╭──
(* ===== verification/HashlineTool.v ===== *)
(** * The hashline edit tool: CA/hashline/execute.ts and recovery.ts, CA/edit/normalize.ts (line
    endings), read-file.ts and file-read-cache.ts

    An edit reads files, writes files and remembers what the model has seen of them: the state is a
    [World], the text files by absolute path and the cache of read snapshots.  The sections of an input
    run in the monad [SM World HashlineError].  What the tool calls and this library does not model is
    the class [EditHost] (paths, guards, notebooks, the writer), the class [SnapshotStore] (the LRU
    cache of the package lru-cache) and the class [PatchLib] (the package diff). *)
From S2P Require Import Prelude Json Hashline HashlineApply HashlineRefine HashlineAbsorb HashlineParse.
From S2P Require Import HashlineEffects HashlineReplace HashlineInput HashlineDiff.
#[local] Open Scope Z_scope.
#[local] Open Scope js_scope.

(** ** normalize.ts *)

Inductive LineEnding := CRLF | LF.

Definition detectLineEnding (content : jstr) : LineEnding :=
  let crlfIdx := index_of content [13; 10] 0 in
  let lfIdx := index_of content [10] 0 in
  if lfIdx =? -1 then LF
  else if crlfIdx =? -1 then LF
  else if crlfIdx <? lfIdx then CRLF else LF.

(** [text.replace(/\r\n?/g, "\n")]. *)
Fixpoint normalizeToLF (text : jstr) : jstr :=
  match text with
  | [] => []
  | c :: rest =>
      if c =? 13 then
        match rest with
        | d :: rest' => if d =? 10 then 10 :: normalizeToLF rest' else 10 :: normalizeToLF rest
        | [] => [10]
        end
      else c :: normalizeToLF rest
  end.

Definition restoreLineEndings (text : jstr) (ending : LineEnding) : jstr :=
  match ending with
  | CRLF => flat_map (fun c => if c =? 10 then [13; 10] else [c]) text
  | LF => text
  end.

(** [stripBom]: the mark and the text without it. *)
Definition stripBom (content : jstr) : jstr * jstr :=
  if starts_with content [BOM] then ([BOM], slice_from content 1) else ([], content).

(** ** file-read-cache.ts *)

Record FileReadSnapshot := { snap_lines : gmap Z jstr; snap_recordedAt : Z }.

(** [LRUCache<string, FileReadSnapshot>]: a value that was set is found, and nothing else appears or
    changes; setting a key that is new may evict another.  Which one goes depends on the recency that
    [get] also refreshes; the laws leave the choice open, so [st_get] is a plain lookup here. *)
Class SnapshotStore := {
  store : Type;
  st_get : store -> jstr -> option FileReadSnapshot;
  st_set : store -> jstr -> FileReadSnapshot -> store;
  st_delete : store -> jstr -> store;
  st_clear : store -> store;
  st_get_set : forall s k v, st_get (st_set s k v) k = Some v;
  st_get_set_other : forall s k v k', k <> k' ->
    st_get (st_set s k v) k' = st_get s k' \/ st_get (st_set s k v) k' = None;
  st_set_present : forall s k v k', k <> k' -> st_get s k <> None ->
    st_get (st_set s k v) k' = st_get s k';
  st_get_delete : forall s k k', st_get (st_delete s k) k' = if decide (k = k') then None else st_get s k';
  st_get_clear : forall s k, st_get (st_clear s) k = None;
}.

Section cache.
Context {ss : SnapshotStore}.

Definition hasConflict (existing : gmap Z jstr) (incoming : list (Z * jstr)) : bool :=
  existsb (fun '(lineNum, content) =>
    match existing !! lineNum with
    | Some prior => negb (prior === content)
    | None => false
    end) incoming.

(** [for (const [lineNum, content] of entries) m.set(lineNum, content)]. *)
Definition set_entries (m : gmap Z jstr) (entries : list (Z * jstr)) : gmap Z jstr :=
  fold_left (fun m '(lineNum, content) => <[lineNum := content]> m) entries m.

Definition cache_record (s : store) (absPath : jstr) (entries : list (Z * jstr)) (now : Z) : store :=
  match st_get s absPath with
  | Some existing =>
      if hasConflict (snap_lines existing) entries then
        st_set s absPath {| snap_lines := set_entries ∅ entries; snap_recordedAt := now |}
      else
        st_set s absPath {| snap_lines := set_entries (snap_lines existing) entries;
                            snap_recordedAt := now |}
  | None => st_set s absPath {| snap_lines := set_entries ∅ entries; snap_recordedAt := now |}
  end.

Definition recordContiguous (s : store) (absPath : jstr) (startLine : Z) (lines : list jstr) (now : Z)
    : store :=
  if zlen lines =? 0 then s
  else cache_record s absPath (imap (fun idx l => (startLine + Z.of_nat idx, l)) lines) now.

Definition recordSparse (s : store) (absPath : jstr) (entries : list (Z * jstr)) (now : Z) : store :=
  if zlen entries =? 0 then s else cache_record s absPath entries now.

Definition cache_invalidate (s : store) (absPath : jstr) : store := st_delete s absPath.
Definition cache_clear (s : store) : store := st_clear s.
End cache.

(** ** recovery.ts *)

Definition HASHLINE_RECOVERY_FUZZ_FACTOR : Z := 0.
Definition HASHLINE_RECOVERY_WARNING : jstr :=
  u "Recovered from stale anchors using a previous read snapshot (file changed externally between read and edit).".

(** [Diff.structuredPatch(old, new)] with three lines of context, and [Diff.applyPatch]; [None] is the
    [false] of a patch that does not apply. *)
Class PatchLib := {
  patch : Type;
  structuredPatch : jstr -> jstr -> Z -> patch;
  applyPatch : jstr -> patch -> Z -> option jstr;
}.

Record HashlineRecoveryResult := {
  rc_lines : jstr;
  rc_firstChangedLine : option Z;
  rc_warnings : list jstr;
}.

Definition collectEditAnchors (edits : list HashlineEdit) : list Anchor :=
  flat_map (fun edit =>
    match edit with
    | Delete a _ _ => [a]
    | Insert (BeforeAnchor a) _ _ _ | Insert (AfterAnchor a) _ _ _ => [a]
    | _ => []
    end) edits.

Section recovery.
Context {bun : BunHash} {dl : DiffLines} {pl : PatchLib} {ss : SnapshotStore}.

(** Every anchor is a line of the snapshot with the anchor's hash. *)
Definition vouched (lines : gmap Z jstr) (a : Anchor) : bool :=
  match lines !! line a with
  | None => false
  | Some cachedLine => computeLineHash (line a) cachedLine === hash a
  end.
╰──
## Exercise
Return, word for word, the lines of the data above from the line with "Definition detectLineEnding (content" through the line with "else if crlfIdx <? lfIdx then CRLF else LF.", inclusive.

## Response to the exercise
Definition detectLineEnding (content : jstr) : LineEnding :=
  let crlfIdx := index_of content [13; 10] 0 in
  let lfIdx := index_of content [10] 0 in
  if lfIdx =? -1 then LF
  else if crlfIdx =? -1 then LF
  else if crlfIdx <? lfIdx then CRLF else LF.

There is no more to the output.